** What you will do **
Transcribe exactly everything in the data below from the line containing "(r', Ok (Aborted reason), calls)" down to the line containing "run_abort token (Some", both lines included and nothing further.
++++++++++
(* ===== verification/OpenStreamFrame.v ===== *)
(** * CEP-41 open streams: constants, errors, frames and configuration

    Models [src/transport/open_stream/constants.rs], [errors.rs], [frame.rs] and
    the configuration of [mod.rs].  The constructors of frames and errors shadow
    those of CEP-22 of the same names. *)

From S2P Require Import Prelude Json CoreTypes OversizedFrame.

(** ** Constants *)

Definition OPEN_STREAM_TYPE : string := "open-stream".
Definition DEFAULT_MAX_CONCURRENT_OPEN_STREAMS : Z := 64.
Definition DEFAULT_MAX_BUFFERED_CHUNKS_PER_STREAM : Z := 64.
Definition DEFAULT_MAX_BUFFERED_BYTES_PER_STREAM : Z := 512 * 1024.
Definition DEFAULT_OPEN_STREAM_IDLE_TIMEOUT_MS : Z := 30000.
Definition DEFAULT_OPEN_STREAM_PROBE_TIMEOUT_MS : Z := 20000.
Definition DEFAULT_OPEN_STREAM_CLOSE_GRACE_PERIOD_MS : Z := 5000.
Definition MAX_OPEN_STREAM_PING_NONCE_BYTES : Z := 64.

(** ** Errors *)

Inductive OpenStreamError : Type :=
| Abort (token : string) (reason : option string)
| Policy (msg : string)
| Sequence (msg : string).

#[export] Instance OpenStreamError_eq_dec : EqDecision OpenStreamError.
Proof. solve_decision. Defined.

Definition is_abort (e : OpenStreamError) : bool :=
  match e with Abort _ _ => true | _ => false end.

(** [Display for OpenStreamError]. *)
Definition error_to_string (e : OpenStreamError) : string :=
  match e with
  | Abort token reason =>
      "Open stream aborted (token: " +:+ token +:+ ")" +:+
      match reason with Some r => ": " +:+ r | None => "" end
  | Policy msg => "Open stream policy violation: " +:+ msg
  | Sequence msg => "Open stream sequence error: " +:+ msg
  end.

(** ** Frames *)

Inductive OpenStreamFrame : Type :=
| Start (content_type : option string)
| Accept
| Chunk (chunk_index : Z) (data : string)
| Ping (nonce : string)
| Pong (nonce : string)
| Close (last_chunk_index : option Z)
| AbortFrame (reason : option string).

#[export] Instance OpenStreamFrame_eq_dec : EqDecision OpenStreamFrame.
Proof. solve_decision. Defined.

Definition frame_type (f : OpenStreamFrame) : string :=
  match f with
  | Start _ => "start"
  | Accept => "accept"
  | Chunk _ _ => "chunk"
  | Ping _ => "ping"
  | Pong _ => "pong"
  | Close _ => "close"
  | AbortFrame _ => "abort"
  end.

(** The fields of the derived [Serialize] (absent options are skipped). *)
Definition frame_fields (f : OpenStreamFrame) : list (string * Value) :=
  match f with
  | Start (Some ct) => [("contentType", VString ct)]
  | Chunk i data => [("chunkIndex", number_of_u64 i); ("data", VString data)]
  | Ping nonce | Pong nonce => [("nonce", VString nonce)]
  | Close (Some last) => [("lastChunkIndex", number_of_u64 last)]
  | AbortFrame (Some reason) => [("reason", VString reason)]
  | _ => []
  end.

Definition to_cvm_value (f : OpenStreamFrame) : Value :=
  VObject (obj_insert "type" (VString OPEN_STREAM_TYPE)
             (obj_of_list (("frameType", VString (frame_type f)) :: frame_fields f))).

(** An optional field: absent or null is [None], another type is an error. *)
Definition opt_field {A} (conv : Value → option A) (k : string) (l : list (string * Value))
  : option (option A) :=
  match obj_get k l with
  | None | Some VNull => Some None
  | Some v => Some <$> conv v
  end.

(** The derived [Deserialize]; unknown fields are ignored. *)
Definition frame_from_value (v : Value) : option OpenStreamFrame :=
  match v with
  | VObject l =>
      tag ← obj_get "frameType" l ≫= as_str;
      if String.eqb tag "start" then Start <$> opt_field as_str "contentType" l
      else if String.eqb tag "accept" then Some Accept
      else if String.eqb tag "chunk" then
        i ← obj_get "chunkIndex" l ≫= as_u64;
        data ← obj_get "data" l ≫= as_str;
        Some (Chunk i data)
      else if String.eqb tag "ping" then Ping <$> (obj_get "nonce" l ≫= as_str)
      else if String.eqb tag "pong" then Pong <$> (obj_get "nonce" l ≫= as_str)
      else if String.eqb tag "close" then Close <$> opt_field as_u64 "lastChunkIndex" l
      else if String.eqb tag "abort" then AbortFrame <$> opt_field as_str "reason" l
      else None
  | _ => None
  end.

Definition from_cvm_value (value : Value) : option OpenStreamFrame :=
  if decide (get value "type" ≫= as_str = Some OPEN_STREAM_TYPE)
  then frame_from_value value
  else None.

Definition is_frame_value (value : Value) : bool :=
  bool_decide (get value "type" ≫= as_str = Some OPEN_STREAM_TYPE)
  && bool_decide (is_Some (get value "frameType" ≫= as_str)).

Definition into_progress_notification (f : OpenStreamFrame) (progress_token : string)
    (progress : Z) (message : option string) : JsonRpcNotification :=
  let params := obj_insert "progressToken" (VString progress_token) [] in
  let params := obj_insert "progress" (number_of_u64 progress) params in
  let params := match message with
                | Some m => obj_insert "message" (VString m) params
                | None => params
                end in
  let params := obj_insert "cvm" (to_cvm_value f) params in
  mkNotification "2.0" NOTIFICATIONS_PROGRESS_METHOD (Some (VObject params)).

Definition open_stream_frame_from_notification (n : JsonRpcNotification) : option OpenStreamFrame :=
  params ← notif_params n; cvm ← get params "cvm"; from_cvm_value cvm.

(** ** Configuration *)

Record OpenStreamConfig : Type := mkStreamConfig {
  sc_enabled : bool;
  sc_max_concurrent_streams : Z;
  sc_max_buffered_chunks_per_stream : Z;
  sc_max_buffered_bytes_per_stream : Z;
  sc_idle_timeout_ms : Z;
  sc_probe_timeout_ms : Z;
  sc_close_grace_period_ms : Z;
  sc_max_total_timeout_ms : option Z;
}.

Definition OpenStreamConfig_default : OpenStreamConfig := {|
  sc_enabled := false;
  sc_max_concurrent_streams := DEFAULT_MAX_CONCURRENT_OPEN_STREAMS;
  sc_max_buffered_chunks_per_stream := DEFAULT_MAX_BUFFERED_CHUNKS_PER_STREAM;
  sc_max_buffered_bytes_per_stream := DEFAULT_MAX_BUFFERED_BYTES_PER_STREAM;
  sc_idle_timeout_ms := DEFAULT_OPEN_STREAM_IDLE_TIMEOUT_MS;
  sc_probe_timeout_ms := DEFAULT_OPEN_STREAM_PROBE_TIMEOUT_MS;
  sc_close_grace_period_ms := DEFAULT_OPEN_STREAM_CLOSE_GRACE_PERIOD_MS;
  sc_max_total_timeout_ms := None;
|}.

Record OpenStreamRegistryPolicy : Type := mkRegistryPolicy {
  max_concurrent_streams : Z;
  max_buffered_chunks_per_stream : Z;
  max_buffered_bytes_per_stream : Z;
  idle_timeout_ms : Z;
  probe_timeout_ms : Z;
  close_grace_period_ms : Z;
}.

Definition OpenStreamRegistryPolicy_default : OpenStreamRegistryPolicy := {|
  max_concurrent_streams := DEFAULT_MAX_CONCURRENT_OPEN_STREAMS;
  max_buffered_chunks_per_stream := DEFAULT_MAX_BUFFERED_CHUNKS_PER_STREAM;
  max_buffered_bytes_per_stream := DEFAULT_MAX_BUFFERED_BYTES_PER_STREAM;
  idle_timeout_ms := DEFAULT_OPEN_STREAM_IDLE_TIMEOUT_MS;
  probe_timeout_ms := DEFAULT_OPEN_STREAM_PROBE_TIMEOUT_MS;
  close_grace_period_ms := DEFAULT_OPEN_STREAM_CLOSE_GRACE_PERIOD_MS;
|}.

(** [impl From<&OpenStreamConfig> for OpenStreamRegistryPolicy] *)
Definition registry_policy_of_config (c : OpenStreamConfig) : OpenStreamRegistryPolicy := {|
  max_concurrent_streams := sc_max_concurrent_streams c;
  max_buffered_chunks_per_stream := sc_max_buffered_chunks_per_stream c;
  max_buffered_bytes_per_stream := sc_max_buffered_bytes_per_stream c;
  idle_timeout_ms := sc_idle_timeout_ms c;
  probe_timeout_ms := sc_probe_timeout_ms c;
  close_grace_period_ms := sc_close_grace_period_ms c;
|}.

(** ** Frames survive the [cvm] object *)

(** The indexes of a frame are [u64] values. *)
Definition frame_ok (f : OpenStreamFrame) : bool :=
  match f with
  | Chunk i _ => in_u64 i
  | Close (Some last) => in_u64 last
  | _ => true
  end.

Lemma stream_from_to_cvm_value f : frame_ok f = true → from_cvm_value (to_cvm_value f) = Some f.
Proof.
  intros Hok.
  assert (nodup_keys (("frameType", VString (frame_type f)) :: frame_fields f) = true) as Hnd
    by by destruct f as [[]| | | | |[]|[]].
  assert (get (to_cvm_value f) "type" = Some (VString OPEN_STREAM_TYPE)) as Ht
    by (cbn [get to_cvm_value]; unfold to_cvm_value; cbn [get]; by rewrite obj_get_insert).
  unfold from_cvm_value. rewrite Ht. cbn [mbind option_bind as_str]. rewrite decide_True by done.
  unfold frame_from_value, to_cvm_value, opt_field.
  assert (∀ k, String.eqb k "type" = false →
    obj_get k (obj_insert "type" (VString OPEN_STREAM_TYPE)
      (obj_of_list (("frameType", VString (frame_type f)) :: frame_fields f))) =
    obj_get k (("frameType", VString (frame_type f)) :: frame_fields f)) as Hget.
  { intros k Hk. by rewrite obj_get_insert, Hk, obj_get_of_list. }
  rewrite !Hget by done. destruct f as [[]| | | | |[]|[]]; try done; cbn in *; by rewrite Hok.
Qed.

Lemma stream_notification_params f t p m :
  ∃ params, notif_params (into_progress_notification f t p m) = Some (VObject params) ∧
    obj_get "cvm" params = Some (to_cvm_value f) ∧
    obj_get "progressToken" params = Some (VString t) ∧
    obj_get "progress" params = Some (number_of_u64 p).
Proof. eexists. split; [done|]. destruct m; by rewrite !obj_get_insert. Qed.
++++++++++
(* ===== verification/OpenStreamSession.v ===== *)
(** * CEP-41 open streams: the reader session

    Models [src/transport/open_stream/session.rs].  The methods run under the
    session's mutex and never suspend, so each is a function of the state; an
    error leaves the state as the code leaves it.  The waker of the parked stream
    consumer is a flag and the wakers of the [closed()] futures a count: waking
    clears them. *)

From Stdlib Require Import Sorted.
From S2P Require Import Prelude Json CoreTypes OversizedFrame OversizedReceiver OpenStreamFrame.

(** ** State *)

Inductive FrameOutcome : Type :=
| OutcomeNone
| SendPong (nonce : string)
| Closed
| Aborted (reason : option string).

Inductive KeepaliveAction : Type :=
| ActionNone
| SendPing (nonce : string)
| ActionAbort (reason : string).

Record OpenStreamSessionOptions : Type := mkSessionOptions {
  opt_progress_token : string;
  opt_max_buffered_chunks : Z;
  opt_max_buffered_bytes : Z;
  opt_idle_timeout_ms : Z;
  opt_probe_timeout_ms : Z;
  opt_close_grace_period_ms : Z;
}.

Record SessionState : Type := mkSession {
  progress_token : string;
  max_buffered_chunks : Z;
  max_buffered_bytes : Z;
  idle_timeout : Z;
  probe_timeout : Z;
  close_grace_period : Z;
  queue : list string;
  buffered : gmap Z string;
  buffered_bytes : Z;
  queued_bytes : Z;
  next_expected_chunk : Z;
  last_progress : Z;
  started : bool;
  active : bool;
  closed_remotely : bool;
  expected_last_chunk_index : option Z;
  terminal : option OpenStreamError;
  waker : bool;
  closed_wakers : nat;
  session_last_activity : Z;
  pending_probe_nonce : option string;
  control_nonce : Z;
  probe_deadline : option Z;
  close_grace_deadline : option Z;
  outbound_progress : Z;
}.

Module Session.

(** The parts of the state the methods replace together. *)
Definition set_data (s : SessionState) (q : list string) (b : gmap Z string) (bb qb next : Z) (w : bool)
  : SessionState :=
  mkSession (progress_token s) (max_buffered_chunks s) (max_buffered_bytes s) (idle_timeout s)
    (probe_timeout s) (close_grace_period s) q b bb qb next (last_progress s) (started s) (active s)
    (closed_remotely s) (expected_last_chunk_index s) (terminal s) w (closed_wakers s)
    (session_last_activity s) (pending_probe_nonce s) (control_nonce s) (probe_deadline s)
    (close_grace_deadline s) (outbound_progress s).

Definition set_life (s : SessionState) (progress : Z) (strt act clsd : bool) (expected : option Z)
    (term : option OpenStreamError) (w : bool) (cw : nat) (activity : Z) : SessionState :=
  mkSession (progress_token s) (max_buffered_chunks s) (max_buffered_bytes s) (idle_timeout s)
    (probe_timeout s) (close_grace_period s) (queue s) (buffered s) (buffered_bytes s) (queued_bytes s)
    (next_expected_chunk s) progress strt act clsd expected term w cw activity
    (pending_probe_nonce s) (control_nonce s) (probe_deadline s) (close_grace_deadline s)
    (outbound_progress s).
++++++++++
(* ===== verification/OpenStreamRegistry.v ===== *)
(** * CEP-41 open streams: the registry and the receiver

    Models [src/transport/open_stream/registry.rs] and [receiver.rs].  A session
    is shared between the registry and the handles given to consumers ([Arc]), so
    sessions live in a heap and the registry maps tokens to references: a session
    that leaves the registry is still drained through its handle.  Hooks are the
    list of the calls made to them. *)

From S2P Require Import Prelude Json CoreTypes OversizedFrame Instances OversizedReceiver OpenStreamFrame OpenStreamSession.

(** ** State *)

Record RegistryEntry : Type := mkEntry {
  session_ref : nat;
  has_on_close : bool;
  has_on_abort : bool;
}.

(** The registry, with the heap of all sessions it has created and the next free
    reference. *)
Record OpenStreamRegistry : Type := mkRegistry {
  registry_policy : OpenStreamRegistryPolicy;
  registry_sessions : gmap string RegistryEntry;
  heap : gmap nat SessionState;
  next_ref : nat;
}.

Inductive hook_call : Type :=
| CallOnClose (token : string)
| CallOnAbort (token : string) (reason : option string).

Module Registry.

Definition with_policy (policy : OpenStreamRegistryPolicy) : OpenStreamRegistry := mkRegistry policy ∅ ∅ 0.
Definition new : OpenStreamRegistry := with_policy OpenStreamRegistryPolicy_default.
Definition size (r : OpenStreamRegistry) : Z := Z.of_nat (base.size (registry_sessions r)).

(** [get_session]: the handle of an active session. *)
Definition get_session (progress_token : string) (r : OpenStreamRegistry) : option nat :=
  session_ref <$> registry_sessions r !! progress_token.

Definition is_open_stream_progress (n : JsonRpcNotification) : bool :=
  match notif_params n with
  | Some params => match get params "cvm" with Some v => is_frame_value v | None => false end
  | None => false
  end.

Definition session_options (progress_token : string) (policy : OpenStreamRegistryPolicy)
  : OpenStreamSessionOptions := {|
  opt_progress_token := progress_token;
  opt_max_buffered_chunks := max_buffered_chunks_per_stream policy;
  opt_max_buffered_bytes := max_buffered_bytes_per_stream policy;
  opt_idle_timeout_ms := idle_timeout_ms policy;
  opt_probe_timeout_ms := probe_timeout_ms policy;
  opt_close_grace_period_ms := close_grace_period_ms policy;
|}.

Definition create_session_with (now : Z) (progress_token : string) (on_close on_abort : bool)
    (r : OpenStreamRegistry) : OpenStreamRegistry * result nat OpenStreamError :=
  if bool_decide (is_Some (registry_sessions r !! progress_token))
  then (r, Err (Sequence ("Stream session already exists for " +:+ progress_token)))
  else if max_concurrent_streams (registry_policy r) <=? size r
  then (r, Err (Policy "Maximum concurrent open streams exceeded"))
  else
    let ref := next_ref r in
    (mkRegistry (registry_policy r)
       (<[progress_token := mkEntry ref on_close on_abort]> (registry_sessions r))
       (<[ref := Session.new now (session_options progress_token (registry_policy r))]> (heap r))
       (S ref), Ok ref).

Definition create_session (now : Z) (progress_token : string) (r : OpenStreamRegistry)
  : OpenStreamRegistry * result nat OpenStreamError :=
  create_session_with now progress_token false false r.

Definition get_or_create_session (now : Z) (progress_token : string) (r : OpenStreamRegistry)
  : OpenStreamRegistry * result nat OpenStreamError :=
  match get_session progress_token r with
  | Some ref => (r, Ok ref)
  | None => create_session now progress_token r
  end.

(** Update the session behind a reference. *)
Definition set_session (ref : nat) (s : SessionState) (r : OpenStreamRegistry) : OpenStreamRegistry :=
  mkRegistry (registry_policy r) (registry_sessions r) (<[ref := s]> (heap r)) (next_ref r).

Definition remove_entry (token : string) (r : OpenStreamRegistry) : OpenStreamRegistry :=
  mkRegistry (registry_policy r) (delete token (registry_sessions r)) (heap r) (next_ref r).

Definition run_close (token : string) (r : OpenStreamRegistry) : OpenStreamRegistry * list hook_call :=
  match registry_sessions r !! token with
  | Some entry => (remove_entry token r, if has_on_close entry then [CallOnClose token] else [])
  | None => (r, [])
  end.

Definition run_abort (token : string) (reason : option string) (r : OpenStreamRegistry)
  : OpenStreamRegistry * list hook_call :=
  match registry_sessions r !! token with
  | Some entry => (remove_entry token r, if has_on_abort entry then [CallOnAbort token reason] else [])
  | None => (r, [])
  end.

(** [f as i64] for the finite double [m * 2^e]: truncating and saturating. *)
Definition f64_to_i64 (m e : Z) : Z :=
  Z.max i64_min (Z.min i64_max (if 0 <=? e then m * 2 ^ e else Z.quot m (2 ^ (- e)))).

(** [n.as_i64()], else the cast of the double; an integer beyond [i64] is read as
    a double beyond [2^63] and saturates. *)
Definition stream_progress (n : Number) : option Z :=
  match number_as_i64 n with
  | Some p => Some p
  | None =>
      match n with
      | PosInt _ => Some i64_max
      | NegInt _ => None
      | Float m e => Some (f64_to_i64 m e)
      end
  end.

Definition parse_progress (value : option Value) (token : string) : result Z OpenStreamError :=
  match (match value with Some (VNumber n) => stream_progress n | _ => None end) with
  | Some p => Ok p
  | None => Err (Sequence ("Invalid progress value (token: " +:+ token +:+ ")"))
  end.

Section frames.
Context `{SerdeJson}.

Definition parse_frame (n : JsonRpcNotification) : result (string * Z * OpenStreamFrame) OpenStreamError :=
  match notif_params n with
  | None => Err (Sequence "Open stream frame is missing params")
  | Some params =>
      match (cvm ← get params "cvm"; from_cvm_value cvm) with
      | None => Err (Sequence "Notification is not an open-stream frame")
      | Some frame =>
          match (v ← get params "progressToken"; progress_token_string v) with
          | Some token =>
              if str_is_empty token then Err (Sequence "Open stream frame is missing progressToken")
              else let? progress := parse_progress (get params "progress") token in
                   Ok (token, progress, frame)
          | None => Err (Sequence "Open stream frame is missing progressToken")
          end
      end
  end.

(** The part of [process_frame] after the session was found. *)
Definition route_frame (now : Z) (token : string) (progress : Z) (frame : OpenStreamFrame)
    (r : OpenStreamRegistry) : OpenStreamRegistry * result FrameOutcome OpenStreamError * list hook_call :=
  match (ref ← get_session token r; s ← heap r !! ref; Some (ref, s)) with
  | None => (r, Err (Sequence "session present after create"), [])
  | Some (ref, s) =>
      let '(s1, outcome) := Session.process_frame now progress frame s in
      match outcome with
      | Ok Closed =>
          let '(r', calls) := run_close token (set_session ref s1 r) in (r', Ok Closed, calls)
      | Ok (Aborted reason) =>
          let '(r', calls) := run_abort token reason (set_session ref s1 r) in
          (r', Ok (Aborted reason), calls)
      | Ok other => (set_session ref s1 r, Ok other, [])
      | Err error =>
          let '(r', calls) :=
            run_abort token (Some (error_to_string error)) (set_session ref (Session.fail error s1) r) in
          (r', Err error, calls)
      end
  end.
++++++++++
** Answer to this problem **
          (r', Ok (Aborted reason), calls)
      | Ok other => (set_session ref s1 r, Ok other, [])
      | Err error =>
          let '(r', calls) :=
            run_abort token (Some (error_to_string error)) (set_session ref (Session.fail error s1) r) in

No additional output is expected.